5. Test Systems and Control Parameters of Optimization Methods

5.1. Description of the Test Power Systems

  • Test system 1: IEEE 30-bus system
    The IEEE 30-bus system consists of six thermal power generators, as presented in Figure 2. The data about transmission lines, tap changing transformers, AVR compensators, limitations on generators and load voltages, active and reactive power demand are given in [42,43,44]. The general specifications of this system are described in Table 3.
  • Test system 2: Hybrid wind and solar PV integrated IEEE 30-bus system
    This modified test power system is simulated to show its behavior in the presence of both wind and solar PV power generating units, as depicted in Figure 3. The IEEE 30-bus system has been modified by replacing the thermal power generating units at buses 5, 11, and 13 with wind generator at bus 11 and solar PV at buses 5 and 13. In addition, the new solar PV and wind power generators are constructed at bus 24, and 30, respectively. The objective functions defined in Section 2.2 are modified by adding the output power of solar PV plants ( P s ( G ) ) and the output power of wind plants ( P w ( v ) ) given in Section 3. Case 3 and case 5 described in Section 2.2 are modified by adding the total cost of solar PV plants ( C T P V ) and the total cost of wind plants ( C T w ) defined in Section 3. The specification of this hybrid power system is given in Table 3. The data of wind and solar PV plants are described in Table 4 and Table 5, respectively.
  • Test system 3: Solar PV integrated IEEE 30-bus system
    This system is modified by locating solar PV generators at buses 5, 11, and 13 instead of the thermal power generators. Furthermore, two new solar power generation units are installed at buses 24, and 30, as shown in Figure 4. The objective funtions defined in Section 2.2 are modified by adding the output power of solar PV plants ( P s ( G ) ) given in Section 3. Case 3 and case 5 described in Section 2.2 are modified by adding the total cost of solar PV plants ( C T P V ) defined in Section 3. The general data of this system and solar PV plants are presented in Table 3 and Table 6, respectively.
  • Test system 4: wind integrated IEEE 30-bus system
    In this system, the IEEE 30-bus system is modified by replacing the thermal power generating units at buses 5, 11, and 13 with wind power generators. Moreover, two new wind generators have been added at buses 24, and 30, as seen in Figure 5. The objective functions defined in Section 2.2 is modified by adding the output power of wind plants ( P w ( v ) ) given in Section 3. Case 3 and case 5 described in Section 2.2 are modified by adding the total cost of wind plants ( C T w ) defined in Section 3. The general specifications of this system and the data of wind power plants are given in Table 3 and Table 7, respectively.

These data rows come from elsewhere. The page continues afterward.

(* ===== verification/Daemon.v ===== *)
(** The supervisor daemon ([src/supervisor/daemon.rs]): the readiness handshake, the handling of
    worker messages, the instant rollback and the service of one connection.

    The tokio mutexes are taken and released inside one handler, so a handler is one step on the
    daemon's state.  What the outside world decides during a step (the nonce, system call
    outcomes, clocks, [/proc]) comes from an [Env]. *)

From S2P Require Import Prelude RustStd RustPath RustNum Digest Json Workload Observation.
From S2P Require Import ObservationLog Supervisor Ipc.
#[local] Open Scope string_scope.

Definition seconds (n : N) : N := (n * 1000000000)%N.
Definition READINESS_DEADLINE : N := seconds 10.

Inductive ReadinessFailureKind :=
  Timeout | Closed | OldProtocol | WrongGeneration | BadHmac | Unexpected.

Definition kind_debug (k : ReadinessFailureKind) : string :=
  match k with
  | Timeout => "Timeout" | Closed => "Closed" | OldProtocol => "OldProtocol"
  | WrongGeneration => "WrongGeneration" | BadHmac => "BadHmac" | Unexpected => "Unexpected"
  end.

Record ReadinessFailure := { kind : ReadinessFailureKind; detail : string }.

(** [to_string], by the [Display] instance. *)
Definition failure_text (f : ReadinessFailure) : string :=
  "worker not ready (" +:+ kind_debug (kind f) +:+ "): " +:+ detail f.

Definition recv_failure (err : string) : ReadinessFailure :=
  {| kind := if str_contains "closed by peer" err then Closed else Unexpected; detail := err |}.

(** ** State *)

Record SupervisorConfig := {
  rsi_root : string;
  config_socket_path : string;
  config_memory_limit_mb : N;
  canary_target : N;
  config_max_latency_us : N;
  max_error_rate : f64;
  shared_secret : string
}.

Record SupervisorDaemon := {
  active_generation : option GenerationInfo;
  canary_generation : option GenerationInfo;
  observation_log : option ObservationLogWriter;
  fs : Fs;
  log_disk : disk
}.

Definition set_canary (c : option GenerationInfo) (d : SupervisorDaemon) : SupervisorDaemon :=
  {| active_generation := active_generation d; canary_generation := c;
     observation_log := observation_log d; fs := fs d; log_disk := log_disk d |}.
Definition set_fs (f : Fs) (d : SupervisorDaemon) : SupervisorDaemon :=
  {| active_generation := active_generation d; canary_generation := canary_generation d;
     observation_log := observation_log d; fs := f; log_disk := log_disk d |}.
Definition set_log (w : option ObservationLogWriter) (k : disk) (d : SupervisorDaemon)
    : SupervisorDaemon :=
  {| active_generation := active_generation d; canary_generation := canary_generation d;
     observation_log := w; fs := fs d; log_disk := k |}.

(** What the outside world decides during one step. *)
Record Env := {
  nonce_uuid : string;
  log_fate : write_fate;
  now_ms : N;
  swap_fate : SwapFate;
  sock_fate : SwapFate;
  swap_uuid : string;
  sock_uuid : string;
  proc : disk;
  page_size_kb : N
}.

Section Daemon.
Context `{Sha256} `{JsonStr} `{WorkerCodec}.

(** ** The handshake *)

Definition check_ready (expected_generation : string) (msg : WorkerMessage)
    : ReadinessFailure + (N * N) :=
  match msg with
  | ReadyMsg generation_id pid _ protocol_version =>
    if negb (protocol_version =? CANARY_PROTOCOL_VERSION)%N then
      inl {| kind := OldProtocol;
             detail := "Ready states protocol version " +:+ dec protocol_version
                       +:+ ", expected " +:+ dec CANARY_PROTOCOL_VERSION |}
    else if negb (bool_decide (generation_id = expected_generation)) then
      inl {| kind := WrongGeneration;
             detail := "Ready names generation " +:+ generation_id +:+ ", expected "
                       +:+ expected_generation |}
    else inr (pid, protocol_version)
  | other =>
    inl {| kind := Unexpected;
           detail := "expected a versioned Ready first, got " +:+ debug_worker other |}
  end.

(** The outcome of awaiting under a deadline: the timer may win, or nothing may ever come. *)
Inductive awaited (A : Type) := Done (a : A) | Expired | Never.
Arguments Done {A} a.
Arguments Expired {A}.
Arguments Never {A}.

Definition nonce_of (uuid : string) : string := "challenge-" +:+ uuid.
Definition message_to_sign (generation_id nonce : string) : string :=
  generation_id +:+ ":" +:+ nonce.

Definition challenge_worker (uuid : string) (deadline : option N) (generation_id secret : string)
    (now : N) (c : IpcConnection) : IpcConnection * N * awaited (ReadinessFailure + unit) :=
  match send (AuthChallenge (nonce_of uuid)) now c with
  | (c, inl e) => (c, now, Done (inl (recv_failure e)))
  | (c, inr _) =>
    match recv deadline now c with
    | (c, now, TimedOut) => (c, now, Expired)
    | (c, now, Blocked) => (c, now, Never)
    | (c, now, RecvError e) => (c, now, Done (inl (recv_failure e)))
    | (c, now, Got (AuthResponse candidate)) =>
      if negb (SessionAuth.verify_hmac secret
                 (message_to_sign generation_id (nonce_of uuid)) candidate)
      then (c, now, Done (inl {| kind := BadHmac;
              detail := "HMAC for generation " +:+ generation_id +:+ " did not verify" |}))
      else (c, now, Done (inr tt))
    | (c, now, Got other) =>
      (c, now, Done (inl {| kind := Unexpected;
         detail := "expected AuthResponse, got " +:+ debug_worker other |}))
    end
  end.

(** The handshake future, polled until [until]. *)
Definition handshake (uuid : string) (expected secret : string) (until : N) (now : N)
    (c : IpcConnection)
    : IpcConnection * N * awaited (ReadinessFailure + ConnectionAuthState) :=
  match recv (Some until) now c with
  | (c, now, TimedOut) => (c, now, Expired)
  | (c, now, Blocked) => (c, now, Never)
  | (c, now, RecvError e) => (c, now, Done (inl (recv_failure e)))
  | (c, now, Got first) =>
    match check_ready expected first with
    | inl f => (c, now, Done (inl f))
    | inr (pid, protocol_version) =>
      match challenge_worker uuid (Some until) expected secret now c with
      | (c, now, Expired) => (c, now, Expired)
      | (c, now, Never) => (c, now, Never)
      | (c, now, Done (inl f)) => (c, now, Done (inl f))
      | (c, now, Done (inr _)) =>
        match send Ping now c with
        | (c, inl e) => (c, now, Done (inl (recv_failure e)))
        | (c, inr _) => (c, now, Done (inr (Authenticated expected pid protocol_version)))
        end
      end
    end
  end.

Definition authenticate_worker_connection (uuid : string) (expected secret : string) (deadline : N)
    (now : N) (c : IpcConnection)
    : IpcConnection * N * (ReadinessFailure + ConnectionAuthState) :=
  match handshake uuid expected secret (now + deadline)%N now c with
  | (c, now, Done r) => (c, now, r)
  | (c, now, _) =>
    (c, now, inl {| kind := Timeout;
        detail := "no completed handshake within " +:+ debug_duration deadline |})
  end.

(** ** Operations of the daemon *)

Context (config : SupervisorConfig).

Definition supervisor : HostSupervisor :=
  new_supervisor (rsi_root config) (config_memory_limit_mb config).

Definition new_daemon (f : Fs) (k : disk) : SupervisorDaemon :=
  {| active_generation := None; canary_generation := None; observation_log := None;
     fs := f; log_disk := k |}.

Definition stage_canary (generation_id artifacts_dir digest now : string)
    : M SupervisorDaemon GenerationInfo := λ d,
  match stage_generation supervisor generation_id artifacts_dir digest now (fs d) with
  | (f, Err e) => (set_fs f d, Err e)
  | (f, Ok gen) => (set_canary (Some gen) (set_fs f d), Ok gen)
  end.

Definition attach_observation_log (w : ObservationLogWriter) (d : SupervisorDaemon)
    : SupervisorDaemon := set_log (Some w) (log_disk d) d.
Definition detach_observation_log (d : SupervisorDaemon)
    : SupervisorDaemon * option ObservationLogWriter :=
  (set_log None (log_disk d) d, observation_log d).

(** [reject]: records the reason when a log is open; a failure to record it is only traced. *)
Definition reject (env : Env) (why : string) (d : SupervisorDaemon) : SupervisorDaemon :=
  match observation_log d with
  | Some w =>
    set_log (Some w) (append_rejection (log_fate env) w why (now_ms env) (log_disk d)).1 d
  | None => d
  end.

Definition trigger_instant_rollback (env : Env) (active_socket_link : string)
    : M SupervisorDaemon unit := λ d,
  let finish d :=
    (set_canary (set_state Reverted <$> canary_generation d) d, Ok tt) in
  match active_generation d with
  | Some parent =>
    let parent_sock :=
      path_join (rsi_root config) ("workers/" +:+ generation_id parent +:+ ".sock") in
    match rollback_to_parent supervisor (swap_fate env) (sock_fate env) (swap_uuid env)
            (sock_uuid env) (generation_id parent) (Some active_socket_link)
            (Some parent_sock) (fs d) with
    | (f, Err e) => (set_fs f d, Err e)
    | (f, Ok _) => finish (set_fs f d)
    end
  | None => finish d
  end.

Definition claimed (msg : WorkerMessage) : option string :=
  match msg with
  | Heartbeat g _ _ _ | DrainComplete g | CanaryReport g _ _ _ _ | ExecuteResult _ g _ _ _ =>
    Some g
  | _ => None
  end.

(** The result of handling one frame: [inl] closes the connection. *)
Record handled := {
  h_conn : IpcConnection;
  h_auth : ConnectionAuthState;
  h_now : N;
  h_state : SupervisorDaemon;
  h_reply : string + option SupervisorMessage
}.

(** The canary becomes ready: its state and process id are recorded. *)
Definition mark_ready (expected : string) (pid : N) (g : GenerationInfo) : GenerationInfo :=
  if bool_decide (generation_id g = expected)
  then {| generation_id := generation_id g; installed_path := installed_path g;
          manifest_digest := manifest_digest g; state := Supervisor.Ready; pid := Some pid;
          socket_path := socket_path g; canary_transactions := canary_transactions g;
          canary_errors := canary_errors g; max_latency_us := max_latency_us g;
          total_latency_us := total_latency_us g; staged_timestamp := staged_timestamp g |}
  else g.

(** The [Ready] arm. *)
Definition process_ready (env : Env) (c : IpcConnection) (auth : ConnectionAuthState) (now : N)
    (msg : WorkerMessage) (d : SupervisorDaemon) : handled :=
  let refuse c now why :=
    {| h_conn := c; h_auth := auth; h_now := now; h_state := reject env why d;
       h_reply := inl why |} in
  if negb (bool_decide (auth = Unauthenticated))
  then refuse c now "repeated Ready on an authenticated connection"
  else match canary_generation d with
  | None => refuse c now "Ready while no canary generation is staged"
  | Some canary =>
    let expected := generation_id canary in
    match check_ready expected msg with
    | inl f => refuse c now (failure_text f)
    | inr (pid, protocol_version) =>
      match challenge_worker (nonce_uuid env) (Some (now + READINESS_DEADLINE)%N) expected
              (shared_secret config) now c with
      | (c, now, Done (inl f)) => refuse c now (failure_text f)
      | (c, now, Done (inr _)) =>
        {| h_conn := c; h_auth := Authenticated expected pid protocol_version; h_now := now;
           h_state := set_canary (mark_ready expected pid <$> canary_generation d) d;
           h_reply := inr (Some Ping) |}
      | (c, now, _) =>
        refuse c now "HMAC challenge not answered before the readiness deadline"
      end
    end
  end.

(** The [Heartbeat] arm, once the frame is known to come from the generation it names. *)
Definition process_heartbeat (env : Env) (active_socket_link named : string) (memory_mb : N)
    (d : SupervisorDaemon) : SupervisorDaemon * (string + option SupervisorMessage) :=
  let exceeded c :=
    bool_decide (generation_id c = named) && (config_memory_limit_mb config <? memory_mb)%N in
  match canary_generation d with
  | Some canary =>
    if exceeded canary
    then match trigger_instant_rollback env active_socket_link
                 (set_canary (Some (set_state Reverting canary)) d) with
         | (d, Err e) => (d, inl (render e))
         | (d, Ok _) =>
           (d, inr (Some (RevertOrder
              ("Memory budget exceeded: " +:+ dec memory_mb +:+ " MB > "
               +:+ dec (config_memory_limit_mb config) +:+ " MB limit"))))
         end
    else (d, inr (Some Ping))
  | None => (d, inr (Some Ping))
  end.

(** The [CanaryReport] arm. *)
Definition process_report (env : Env) (active_socket_link named : string) (success : bool)
    (latency_us : N) (err : option string) (d : SupervisorDaemon)
    : SupervisorDaemon * (string + option SupervisorMessage) :=
  match canary_generation d with
  | Some canary =>
    if bool_decide (generation_id canary = named)
    then
      match record_canary_transaction supervisor (proc env) (page_size_kb env) success latency_us
              (config_max_latency_us config) (max_error_rate config) canary with
      | (canary, Ok _) => (set_canary (Some canary) d, inr None)
      | (canary, Err budget_err) =>
        let reason := match err with
                      | Some orig => orig +:+ ": " +:+ render budget_err
                      | None => render budget_err
                      end in
        match trigger_instant_rollback env active_socket_link
                (set_canary (Some canary) d) with
        | (d, Err e) => (d, inl (render e))
        | (d, Ok _) => (d, inr (Some (RevertOrder reason)))
        end
      end
    else (d, inr None)
  | None => (d, inr None)
  end.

5.2. Control Parameters of Optimization Methods

The number of iterations, population size, testing ranges and other parameters of the optimization methods are given in Table 8.

6. Results and Discussion

The performance and effectiveness of the EO are verified for solving OPF problem by carrying out 20 independent test trial runs for all cases discussed in Section 2.2. The EO [34] and other five metaheuristic optimization techniques: MFO [47], TACPSO [45], AGPSO1 [45], TLBO [46] and MPSO [45] have been tested on four power test systems given in Section 5.1. All these optimization techniques are implemented on 2.8-GHz i7 PC with 16 GB of RAM using MATLAB 2017.

6.1. Discussion and Analysis of the Objective Functions of OPF

6.1.1. Minimization of Real Power Loss

The EO [34], TLBO [46], MPSO [45], MFO [47], AGPSO1 [45], and TACPSO [45] algorithms are implemented on the test system 1, test system 2, test system 3, and test system 4 for the minimization of the real power loss as defined in Section 2.2. Figure 6a shows the convergence characteristics of real power loss yielded by the best solution of the EO and other optimization methods for test system 1. It observed that the better convergence characteristic is yielded by the EO. Furthermore, Figure 6b,c display voltage and loading profiles of test system 1 for case 1. It is clear that the EO and other optimization methods obey the voltage limits of buses and loading limits of transmission lines. The results of EO and other techniques for test system 1 are displayed in Table 9. It can be observed that EO achieves the minimum real power loss, but other optimization techniques such as TLBO and MFO have less fuel cost at 967.24 $/h and 967.44 $/h, respectively. Furthermore, other techniques have less voltage deviations at minimization this objective function. However, it is clear that the loading of transmission lines for EO is healthy and less than other methods.
The loss and loading profiles using EO for all test systems are given in Figure 7. The optimal (best) results yielded by the EO method for the test system 1, test system 2, test system 3, and test system 4 are tabulated in Table 10. From Figure 7 and Table 10, it is seen that the losses of test system 2, test system 3, and test system 4 reduced by 23.6%, 31.52%, and 33.32%, respectively, compared to test system 1. Additionally, it can be seen that the contribution of power generation of Test system 2 from wind, solar PV and thermal power generation are 15.05%, 33.01%, and 51.93%, respectively. With respect to Test system 3, the contribution of power generation from solar PV and thermal power are 53.33% and 46.66%, respectively. Besides, the wind power plants of Test system 4 contributes 52.35% of the total power generation.
The statistical results (the best, the worst, the mean, and the standard deviation) of the real power loss for the EO and other optimization techniques are given in Table 11. As shown in Table 11, the minimum best, standard deviation, and mean are resulted from the EO.
As expected, the addition and location of the renewable energy resources in the power system have a significant impact on reducing the real power loss.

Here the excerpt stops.